Find how many lines in the data below include the word "planeLength", then write only that number.
Top of Data records
(** * Orchestration core of the build tool: plugin pipeline, hook scheduling,
      transform-directive resolution and build-session bookkeeping.

    Shallow embedding of
      - [packages/vite/src/node/plugins/index.ts]
        ([resolvePlugins], [getSortedPluginsByHook], [getHookHandler]),
      - [packages/vite/src/node/plugins/oxc.ts] in its two revisions
        ([transformWithOxc], [convertEsbuildConfigToOxcConfig]),
      - [packages/vite/src/node/build/index.ts]
        ([resolveBuildOptions], [build]).

    JavaScript objects used as dictionaries are finite maps ([gmap]), arrays
    are lists, [undefined] is [None], thrown errors are a sum type, calls to
    external collaborators are recorded in an event trace. *)

From Stdlib Require Import ZArith String Ascii List Permutation Lia.
From stdpp Require Import gmap strings list fin_maps sorting pretty.

Local Open Scope string_scope.
Local Open Scope list_scope.
Local Open Scope nat_scope.

(** ** 1. Hook scheduler ([plugins/index.ts], [getSortedPluginsByHook]) *)

Module HookScheduler.

(** A handler is an opaque function value; only its identity matters. *)
Definition Handler := nat.

(** The value found under a hook name of a plugin object.  A missing
    property ([undefined]) is the [None] of the map lookup. *)
Inductive HookValue :=
| HookNull                                    (* null *)
| HookFalsy                                   (* false, 0, '' *)
| HookFunction (handler : Handler)            (* typeof hook === 'function' *)
| HookObject (order : option string) (handler : option Handler).
                                              (* typeof hook === 'object';
                                                 [None]: the object has no
                                                 [handler], or a falsy one *)

Record Plugin := mkPlugin {
  name : string;
  hooks : gmap string HookValue
}.

(** [plugin[hookName]] *)
Definition get_hook (plugin : Plugin) (hookName : string) : option HookValue :=
  hooks plugin !! hookName.

(** [if (hook)] *)
Definition truthy (hook : option HookValue) : bool :=
  match hook with
  | None | Some HookNull | Some HookFalsy => false
  | Some (HookFunction _) | Some (HookObject _ _) => true
  end.

(** [typeof hook === 'object'] on a truthy value *)
Definition is_object (hook : option HookValue) : bool :=
  match hook with
  | Some (HookObject _ _) => true
  | _ => false
  end.
Lemma top_tasks_nil (w : World) (u : Z) :
  TaskView.top_tasks w u = [] ↔ TaskView.open_not_entered w u = [].
Proof.
  unfold TaskView.top_tasks. split.
  - intros Hnil. apply Permutation_nil_r.
    rewrite <-(merge_sort_Permutation TaskView.priority_desc).
    destruct (merge_sort _ _); [done | discriminate].
  - intros ->. reflexivity.
Qed.

Lemma random_choice_None {A} (r : nat) (l : list A) :
  TaskView.random_choice r l = None ↔ l = [].
Proof.
  unfold TaskView.random_choice. split.
  - intros Hnone. destruct l as [|a l]; [done|].
    apply lookup_ge_None in Hnone.
    pose proof (Nat.mod_upper_bound r (length (a :: l))) as Hlt.
    simpl in *. lia.
  - intros ->. reflexivity.
Qed.

Lemma filter_none {A} (P : A → Prop) `{∀ x, Decision (P x)} (l : list A) :
  Forall (λ x, ¬ P x) l → filter P l = [].
Proof.
  induction 1 as [|x l Hx _ IH]; [done|].
  by rewrite filter_cons_False.
Qed.




(** C2.  [choose_a_task] raises [NoTasksLeft] exactly when no open task is
    left that the identity has not entered; it raises nothing else, and it
    leaves the world as it was, also when it fails. *)
Theorem choose_a_task_NoTasksLeft_iff (w : World) (u : Z) (r : nat) :
  ((TaskView.choose_a_task u r w).2 = inl NoTasksLeft
   ↔ TaskView.open_not_entered w u = [])
  ∧ (∀ e, (TaskView.choose_a_task u r w).2 = inl e → e = NoTasksLeft)
  ∧ (TaskView.choose_a_task u r w).1 = w.
Proof.
  unfold TaskView.choose_a_task, mbind, M_bind, query.
  case_bool_decide as Hnil.
  - apply top_tasks_nil in Hnil. cbn. split_and!; [done| congruence |done].
  - destruct (TaskView.random_choice r (TaskView.top_tasks w u)) as [t|] eqn:Hch.
    + cbn. split_and!; [|congruence|done].
      rewrite <-top_tasks_nil. split; [discriminate|done].
    + apply random_choice_None in Hch. done.
Qed.

(** ** Manual verification: committing the moderator's decision *)

(** Whatever the task definition does in [verified_manually], the entry is
    in the table before it runs. *)
Lemma manual_save_entry_saves_first
    (h : Z → Entry → M unit) (u task_id : Z) (d : dict) (w : World) :
  let e := {| task_id := task_id; user := u; data := d;
              closed_manually := true |} in
  ManualVerificationView._save_entry h u task_id d w =
  (h task_id e;; add_message "Thank you! We saved your entry as verified!")
    {| tasks := tasks w; entries := entries w ++ [e];
       messages := messages w; saved := saved w |}.
Proof. reflexivity. Qed.

Lemma Task_get_inr (pk : Z) (w : World) (t : Task) :
  (Task_get pk w).2 = inr t → t ∈ tasks w ∧ id t = pk.
Proof.
  unfold Task_get.
  destruct (List.find _ (tasks w)) as [t'|] eqn:Hfind; [|discriminate].
  intros [= ->]. apply find_some in Hfind as [Hin Hid].
  apply bool_decide_eq_true in Hid. by rewrite <-list_elem_of_In in Hin.
Qed.

(** C3, as amended.  [_save_entry] of the manual verification view adds an
    entry with [closed_manually = True] that holds the chosen data, for a
    task in any state, and only then hands the task to [verified_manually].
    On a dirty task the commit succeeds and every stored task of that id is
    [CHECKED] afterwards; on a task in another state the hook raises
    [TaskNotDirty] and the task table is unchanged, the new entry staying
    in the entry table. *)
Theorem manual_save_entry_commit (w : World) (u pk : Z) (d : dict) :
  let e := {| task_id := pk; user := u; data := d; closed_manually := true |} in
  let r := ManualVerificationView._save_entry
             AbstractTask.verified_manually u pk d w in
  entries r.1 = entries w ++ [e]
  ∧ (∀ t, (Task_get pk w).2 = inr t → state t = DIRTY →
       r.2 = inr ()
       ∧ (∀ t', t' ∈ tasks r.1 → id t' = pk → state t' = CHECKED)
       ∧ saved r.1 = saved w ++ [(pk, d)])
  ∧ (∀ t, (Task_get pk w).2 = inr t → state t ≠ DIRTY →
       r.2 = inl TaskNotDirty ∧ tasks r.1 = tasks w).
Proof.
  intros e r. subst r.
  unfold ManualVerificationView._save_entry, AbstractTask.verified_manually.
  unfold mbind, M_bind, Entry_save, Task_get. cbn.
  destruct (List.find _ (tasks w)) as [t0|] eqn:Hfind; cbn.
  - case_bool_decide as Hst; cbn.
    + split_and!; [done| |].
      * intros t [= <-] _. split_and!; [done| |done].
        intros t' Hin Hid. apply list_elem_of_fmap in Hin as (t1 & -> & _).
        case_bool_decide; [done|]. done.
      * intros t [= <-] Hne. done.
    + split_and!; [done| |].
      * intros t [= <-] Hd. done.
      * intros t [= <-] _. done.
  - split_and!; [done| |]; intros t [=].
Qed.

(** Against C3 as the design document has it: committing a decision on the
    open task 1 raises [TaskNotDirty], and the entry has been created all
    the same. *)
Lemma manual_save_entry_not_dirty_creates_entry :
  let r := ManualVerificationView._save_entry
             AbstractTask.verified_manually 9 1 [("total", VStr "12")] demo_world in
  (Task_get 1 demo_world).2 = inr task1
  ∧ state task1 = OPEN
  ∧ r.2 = inl TaskNotDirty
  ∧ length (entries r.1) = S (length (entries demo_world))
  ∧ r.1 ≠ demo_world.
Proof. vm_compute. split_and!; try reflexivity. discriminate. Qed.

(** ** [TaskView.post]: the hidden fields of the form *)

(** C9.  A submission that has the field [_task_id] and lacks [_task_type]
    gets the [KeyError] object back as the response, nothing being raised
    and the world left as it was; a submission that lacks [_task_id] raises
    a [KeyError]. *)
Theorem post_missing_task_type_returns_KeyError
    (serve : QueryDict → M Response) (POST : QueryDict) (w : World) :
  (contains POST "_task_id" = true → contains POST "_task_type" = false →
     TaskView.post serve POST w =
     (w, inr (ExceptionObject
                (KeyError "Missing _task_type field. Include moonsheep_token template tag!"))))
  ∧ (contains POST "_task_id" = false →
       TaskView.post serve POST w =
       (w, inl (KeyError "Missing _task_id field. Include moonsheep_token template tag!"))).
Proof.
  unfold TaskView.post. split.
  - intros -> ->. reflexivity.
  - intros ->. reflexivity.
Qed.
Definition withBounds (b : option SelectionBounds) (st : State) : State :=
    {| selectedFeatures := st.(selectedFeatures);
       eventListeners := st.(eventListeners);
       selectionBounds := b;
       sourceData := st.(sourceData);
       delivered := st.(delivered) |}.

  (** [f.isCurrentSelection = false]. *)
Definition notCurrent (f : SelectedFeature) : SelectedFeature :=
    {| id := f.(id); feature := f.(feature); sourceId := f.(sourceId);
       layerId := f.(layerId); selected := f.(selected);
       isCurrentSelection := false |}.

  (** [feature.id?.toString() || `feature-${rnd}`]: a missing id and the
      empty string both fall through to the generated id. *)
Definition featureIdOf (f : Feature) (rnd : string) : string :=
    match f.(fid) with
    | Some s => if String.eqb s "" then ("feature-" ++ rnd)%string else s
    | None => ("feature-" ++ rnd)%string
    end.

  (** The selection map of [select] after the optional reset of the flags
      and before the new entry is stored. *)
Definition resetCurrent (setAsCurrent : bool) (st : State) : State :=
    if setAsCurrent
    then withSelected (JSMap.forEach_mutate notCurrent st.(selectedFeatures)) st
    else st.

  (** [select(feature, sourceId, layerId, setAsCurrent = true)];
      [setAsCurrent = None] is the omitted argument. *)
Definition select (f : Feature) (src lyr : string) (setAsCurrent : option bool)
             (rnd : string) (st : State) : SelectedFeature * State :=
    let cur := match setAsCurrent with Some b => b | None => true end in
    let featureId := featureIdOf f rnd in
    let st1 := resetCurrent cur st in
    let selectedFeature :=
      {| id := featureId; feature := f; sourceId := src; layerId := lyr;
         selected := true; isCurrentSelection := cur |} in
    let st2 :=
      withSelected (JSMap.set String.eqb st1.(selectedFeatures) featureId selectedFeature) st1 in
    let st3 := withBounds (calculateSelectionBounds st2) st2 in
    let st4 := updateSource st3 in
    (selectedFeature,
     emitEvent select_ev
       {| type := select_ev;
          ev_selected := JSMap.values st4.(selectedFeatures);
          ev_bounds := st4.(selectionBounds) |} st4).
Definition constrainToPlane (planeLength : R) (b : Body) : Body * bool :=
  match planeState b with
  | None => (b, false)
  | Some ps =>
      let size := size (params b) in
      let minPos := size / 2 in
      let maxPos := planeLength - size / 2 in
      if Rltb (posAlongPlane ps) minPos then
        (with_plane b (mkPlaneState minPos
                         (velAlongPlane ps * - restitution (params b))
                         (accAlongPlane ps)), true)
      else if Rgtb (posAlongPlane ps) maxPos then
        (with_plane b (mkPlaneState maxPos
                         (velAlongPlane ps * - restitution (params b))
                         (accAlongPlane ps)), true)
      else (b, false)
  end.

Definition updateTrailOnPlane (b : Body) : Body :=
  match planeState b with
  | None => b
  | Some ps =>
      let pts := points (trail b) ++ [mkV2 (posAlongPlane ps) 0] in
      let pts := if Rgtb (INR (length pts)) (maxLength (trail b)) then tail pts else pts in
      with_trail b (with_points (trail b) pts)
  end.

Definition getKineticEnergy (b : Body) : R :=
  let ps := default (mkPlaneState 0 0 0) (planeState b) in
  0.5 * mass (params b) * velAlongPlane ps * velAlongPlane ps.

Definition getPotentialEnergy (gravity angleRad : R) (b : Body) : R :=
  let ps := default (mkPlaneState 0 0 0) (planeState b) in
  let height := posAlongPlane ps * sin angleRad in
  mass (params b) * gravity * height.

(** [initialPosAlongPlane] is 0 when left out. *)
Definition reset (initialPosAlongPlane : R) (b : Body) : Body :=
  let b := with_plane b (mkPlaneState initialPosAlongPlane 0 0) in
  clearTrail (with_isMoving b false).

End InclinedPlaneBody.

(** ** physics/DragController.js *)
Module DragController.

Import PhysicsBody.

(** Bodies are objects the controller holds a reference to and mutates:
    a reference is an index into the store of bodies. *)
Definition ref := nat.

Inductive InitialPosition : Type :=
| InitialVector (v : V2)
| InitialPlane (ps : PlaneState).

Record DragState : Type := mkDragState {
  active : bool;
  targetBody : option ref;
  offset : V2;
  initialPosition : option InitialPosition
}.

Record Config : Type := mkConfig { snapBack : bool; smoothing : R }.

Record Controller : Type := mkController { dstate : DragState; config : Config }.

Definition constructor (snapBack : bool) (smoothing : R) : Controller :=
  mkController (mkDragState false None (mkV2 0 0) None) (mkConfig snapBack smoothing).

Definition isDragging (c : Controller) : bool := active (dstate c).

Definition getDraggedBody (c : Controller) : option ref := targetBody (dstate c).
(** * Speech acquisition hooks: [useSpeechifyTTS] and [useHiggsAudio]

    A shallow embedding of the two React hooks of the repository and of the
    two service classes they drive ([SpeechifyService], [HiggsAudioService]).

    The hooks are asynchronous: [generateSpeech] runs synchronously up to its
    first [await], and is resumed later, once per settled promise.  Between
    two such segments React commits the state and may render.  The embedding
    keeps this structure:

    - an async function is a [Task], a tree whose nodes are the effects of
      the source (state setters, ref reads, [fetch], [decodeAudioData],
      [FileReader.readAsDataURL]) and whose leaves are [return] and [throw];
    - a hook instance ([Sched]) holds the committed React state, the refs,
      the suspended tasks, the pending file readers and the log of the
      requests handed to [fetch];
    - every event (a call, a promise that settles, a reader that ends, a
      render) runs one synchronous segment; the instance after an event is
      an observable point.

    Logging ([console.*]), the unmount cleanup ([audioContext.close()]) and
    the parts of [SpeechifyService] the hooks never call ([transcribeAudio],
    [getVoices], [useSpeechifyDictation]) are left out. *)

From Stdlib Require Import String Ascii List Bool Arith PeanoNat.
From Stdlib.Strings Require Import Byte.
From Stdlib Require Import ZArith QArith Lia DecimalString.
Import ListNotations.
(** X8. After a valid submit the [error] text and the notification
    agree: either nothing was pushed and [error] is empty, or one
    notification was pushed, stamped with the clock reading, and [error]
    is empty if it is the success notification and is its message
    otherwise. *)
Theorem error_text_matches_notification :
  forall (env : Env) (s : State),
    validInputs s = true ->
    (toasts (final (handleSubmit env s)) = toasts s
     /\ error (final (handleSubmit env s)) = "")
    \/ exists t,
        toasts (final (handleSubmit env s)) = toasts s ++ [t]
        /\ Toast.id t = ofInt (now env)
        /\ ((shows t = ("Message sent successfully!", TSuccess)
             /\ error (final (handleSubmit env s)) = "")
            \/ (Toast.type t <> TSuccess
                /\ error (final (handleSubmit env s)) = Toast.message t)).
Proof.
  intros env s Hvalid.
  destruct (valid_submit_endings env s Hvalid)
    as [[v [Hv ->]] | [-> | [[cs ->] | ->]]].
  - right. eexists. split; [reflexivity|]. split; [reflexivity|]. right.
    cbn. split; [destruct Hv as [-> | ->]; discriminate | reflexivity].
  - right. eexists. split; [reflexivity|]. split; [reflexivity|]. right.
    cbn. split; [discriminate | reflexivity].
  - right. eexists. split; [reflexivity|]. split; [reflexivity|]. left.
    split; reflexivity.
  - left. split; reflexivity.
Qed.

Lemma error_text_matches_notification_witness :
  validInputs Sample.ready = true
  /\ error (final (handleSubmit
       (Sample.facing (Sample.answering 404 "Not Found" None)) Sample.ready))
     = "Model not found. Please select a different model.".
Proof.
  split; [reflexivity|].
  destruct (error_text_matches_notification
              (Sample.facing (Sample.answering 404 "Not Found" None)) Sample.ready eq_refl)
    as [[H _] | [t [Ht [_ [[Hs _] | [_ He]]]]]].
  - discriminate H.
  - cbn in Ht. injection Ht as <-. discriminate Hs.
  - rewrite He. cbn in Ht. injection Ht as <-. reflexivity.
Defined.

Lemma handleSubmit_frame_witness :
  extendsBy 2 (messages Sample.ready)
    (messages (final (handleSubmit (Sample.facing (Sample.streaming ["Hello"] Done))
                        Sample.ready)))
  /\ isLoading (final (handleSubmit (Sample.facing (Sample.streaming ["Hello"] Done))
                         Sample.busy)) = false.
Proof.
  split.
  - exact (proj1 (proj2 (proj2 (proj2
             (handleSubmit_frame (Sample.facing (Sample.streaming ["Hello"] Done))
                Sample.ready))))).
  - exact (proj2 (proj2 (proj2 (proj2 (proj2 (proj2 (proj2
             (handleSubmit_frame (Sample.facing (Sample.streaming ["Hello"] Done))
                Sample.busy)))))))).
Defined.

(** X9. When a read fails, whatever was streamed before and whatever
    the failure is, the partial answer is discarded and the user's
    message stays in the conversation, the typed message stays in the
    input, and one invalid-API-key error is pushed and shown as
    [error]. *)
Theorem read_failure_keeps_user_message :
  forall (env : Env) (s : State) (r : Response.t) (cs : list string) (streamError : jsval),
    validInputs s = true ->
    fetched env = Resolves r ->
    Response.ok r = true ->
    Response.body r = Some {| chunks := cs; ending := ReadFails streamError |} ->
    messages (final (handleSubmit env s))
    = messages s ++ [ {| role := user; content := userMessage s |} ]
    /\ userMessage (final (handleSubmit env s)) = userMessage s
    /\ toasts (final (handleSubmit env s))
       = toasts s ++ [ {| Toast.id := ofInt (now env);
                          Toast.message := fst invalidApiKey;
                          Toast.type := TError |} ]
    /\ error (final (handleSubmit env s)) = fst invalidApiKey
    /\ List.length (partials (handleSubmit env s)) = List.length cs.
Proof.
  intros env s r cs streamError Hvalid Hf Hok Hb.
  rewrite (streamed_answer_final env s r _ Hvalid Hf Hok Hb). cbn [ending].
  repeat split.
  rewrite (handleSubmit_valid env s Hvalid). cbn [partials].
  unfold streamStates. rewrite Hf, Hok, Hb. apply readTrace_length.
Qed.

Lemma read_failure_keeps_user_message_witness :
  validInputs Sample.ready = true
  /\ messages (final (handleSubmit
       (Sample.facing (Sample.streaming ["Hel"; "lo"] (ReadFails (JStr "network down"))))
       Sample.ready))
     = messages Sample.ready ++ [ {| role := user; content := "Hi" |} ].
Proof.
  split; [reflexivity|].
  exact (proj1 (read_failure_keeps_user_message
                  (Sample.facing (Sample.streaming ["Hel"; "lo"] (ReadFails (JStr "network down"))))
                  Sample.ready _ ["Hel"; "lo"] (JStr "network down")
                  eq_refl eq_refl eq_refl eq_refl)).
Defined.

(** X10. Every request that [handleSubmit] issues is built from the
    fields as typed: the message and the key are sent untrimmed and are
    never blank, the model is sent as selected, and the system message
    is never empty: it is the typed one, or the default when nothing is
    typed. *)
Theorem issued_request_is_well_formed :
  forall (env : Env) (s : State) (q : Request.t),
    In q (requests (handleSubmit env s)) ->
    Request.user_message q = userMessage s
    /\ Request.api_key q = apiKey s
    /\ Request.model q = model s
    /\ allWhiteSpace (Request.user_message q) = false
    /\ allWhiteSpace (Request.api_key q) = false
    /\ Request.developer_message q <> ""
    /\ (developerMessage s <> "" -> Request.developer_message q = developerMessage s)
    /\ (developerMessage s = "" ->
        Request.developer_message q = "You are a helpful assistant.").
Proof.
  intros env s q Hq.
  destruct (validInputs s) eqn:Hvalid.
  - rewrite (handleSubmit_valid env s Hvalid) in Hq. cbn [requests In] in Hq.
    destruct Hq as [<-|[]].
    apply validInputs_fields in Hvalid as [Hk Hm].
    rewrite isBlank_allWhiteSpace in Hk, Hm.
    unfold requestOf; cbn [Request.user_message Request.api_key Request.model
                             Request.developer_message].
    repeat split; auto.
    + destruct (developerMessage s); cbn; discriminate.
    + destruct (developerMessage s); [contradiction | reflexivity].
    + intros ->. reflexivity.
  - exfalso. unfold handleSubmit, submitHead in Hq. unfold validInputs in Hvalid.
    destruct (isBlank (apiKey s)); [exact Hq|].
    destruct (isBlank (userMessage s)); [exact Hq | discriminate Hvalid].
Qed.

Lemma issued_request_is_well_formed_witness :
  In (requestOf Sample.ready)
     (requests (handleSubmit (Sample.facing (Rejects "Failed to fetch")) Sample.ready))
  /\ Request.developer_message (requestOf Sample.ready) = "You are a helpful assistant.".
Proof.
  assert (H : In (requestOf Sample.ready)
                 (requests (handleSubmit (Sample.facing (Rejects "Failed to fetch"))
                              Sample.ready))) by (left; reflexivity).
  split; [exact H|].
  exact (proj2 (proj2 (proj2 (proj2 (proj2 (proj2 (proj2
           (issued_request_is_well_formed (Sample.facing (Rejects "Failed to fetch"))
              Sample.ready (requestOf Sample.ready) H))))))) eq_refl).
Defined.

(** ** The page *)

Lemma exchange_as_events_witness :
  (pending initialConfig = []
   /\ sendDisabled (state (withState (fun _ => Sample.ready) initialConfig)) = false)
  /\ run (Submit (Sample.facing (Sample.streaming ["He"; "llo"] Done))
           :: repeat (Resume 0) (awaits (Sample.facing (Sample.streaming ["He"; "llo"] Done))))
         (withState (fun _ => Sample.ready) initialConfig)
     = {| state := final (handleSubmit (Sample.facing (Sample.streaming ["He"; "llo"] Done))
                            Sample.ready);
          pending := [];
          sent := [] ++ requests (handleSubmit
                                    (Sample.facing (Sample.streaming ["He"; "llo"] Done))
                                    Sample.ready) |}.
Proof.
  split; [split; reflexivity|].
  exact (exchange_as_events (Sample.facing (Sample.streaming ["He"; "llo"] Done))
           (withState (fun _ => Sample.ready) initialConfig) eq_refl eq_refl).
Defined.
Bottom of Data records
## Reply to the task
2